Oracle Open World 2008, Day 4 : OBIEE Action Framework, and OBIEE Performance Tuning

September 26th, 2008 by Mark Rittman

I’m just catching up now on my Open World notes, as I’m staying for an extra day to go to Redwood Shores tomorrow for a meeting with the OWB product development team. Wednesday (Day 4) was my first day without any presentations, and with Larry’s keynote during the early afternoon I managed to go to a session on the OBIEE Action Framework in the morning, and - the session I’d been waiting all week for - the OBIEE Performance Tuning one, at the end of the day.

I blogged about the forthcoming Action Framework in OBIEE 11g in a blog post last year, and this year Nick Tuson and Adam Bloom, two of the OBIEE product managers based just down the road from me in Bristol, gave an update on the progress of this feature. The basic idea with the action framework is that you can define, in the web catalog, “actions” that represent calls to web services, java methods, scripts or URLs that you can then attach to data items in your reports.

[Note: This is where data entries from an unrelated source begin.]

Definition engine_init (config : ModelConfig) : ObservationModelEngine :=
  mkEngine config None Initializing (default DefaultInterfacePolicy (interfacePolicy config))
    (createClassifier (classifierConfig config)) default_tracker ∅.

(** * Pending events *)

Record PendingEvents := mkPending { changed : gset string; removed : gset string }.

Definition no_pending : PendingEvents := mkPending ∅ ∅.

Definition pending_changed (mac : string) (p : PendingEvents) : PendingEvents :=
  mkPending ({[mac]} ∪ changed p) (removed p).
Definition pending_removed (mac : string) (p : PendingEvents) : PendingEvents :=
  mkPending (changed p) ({[mac]} ∪ removed p).

Definition record (p : PendingEvents) (mac : string) (wasPublishable nowPublishable : bool)
    : PendingEvents :=
  if nowPublishable then pending_changed mac p
  else if wasPublishable then pending_removed mac p
  else p.

Definition recordErased (p : PendingEvents) (mac : string) (wasPublishable : bool) : PendingEvents :=
  if wasPublishable then pending_removed mac p else p.

(** The calls of [onModelEvent], in order, with the sink called. *)
Abbreviation Deliveries := (list (nat * ModelEvent)).

Definition deliverPending (sink : option nat) (now : time_point) (p : PendingEvents) : Deliveries :=
  match sink with
  | None => []
  | Some s =>
      ((λ mac, (s, mkModelEvent CandidateUpdated now None (Some mac))) <$> set_iter (changed p)) ++
      ((λ mac, (s, mkModelEvent CandidateRemoved now None (Some mac))) <$> set_iter (removed p))
  end.

Definition deliver_event (sink : option nat) (ev : ModelEvent) : Deliveries :=
  match sink with None => [] | Some s => [(s, ev)] end.

(** * Internals *)

Definition isConfirmedWorthy (cls : CandidateClassification) : bool :=
  match cls with RemoteEndpoint | GatewayLike | TopologyPeer => true | _ => false end.

Definition hasNoEvidence (c : RemoteCandidate) : bool :=
  negb (c_seenInNeigh c) && negb (c_seenInFdb c) && negb (c_seenInLldp c) &&
  bool_decide (c_ipv4 c = ∅) && bool_decide (c_ipv6 c = ∅) && bool_decide (c_bridgePort c = None).

Definition isPublishable (c : RemoteCandidate) : bool :=
  if bool_decide (c_status c ≠ Confirmed ∧ c_status c ≠ Aged) then false
  else match c_classification c with
       | Artifact | LocalSelf | Unknown => false
       | _ => true
       end.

Actions have three parts to them; an action definition that contains the action name, parameter names, button names and so on; a set of parameter mappings, and an action implementation, that defines the java class, web service call and so on that the action uses.

Adam also introduced another new addition to the web catalog in 11g, “conditions”, which are defined against data items and can be used by actions and other processes to run checks like “is the customer profitable”, “do they have a checking account” and so on, I used a variation on this when doing my BI and SOA articles and it’s a similar idea to the conditions that you can define in the Discoverer EUL. In terms of dates, we’re still looking at “some date in calendar year 2009″ for OBIEE 11g, but it certainly sounds like they’re packing in the features. I was also amused to see that the quote on Nick’s slides around the action framework came from my blog post last year, I was certainly happy to endorse the new feature as it’s shaping up to be one of the most innovative features in this forthcoming release.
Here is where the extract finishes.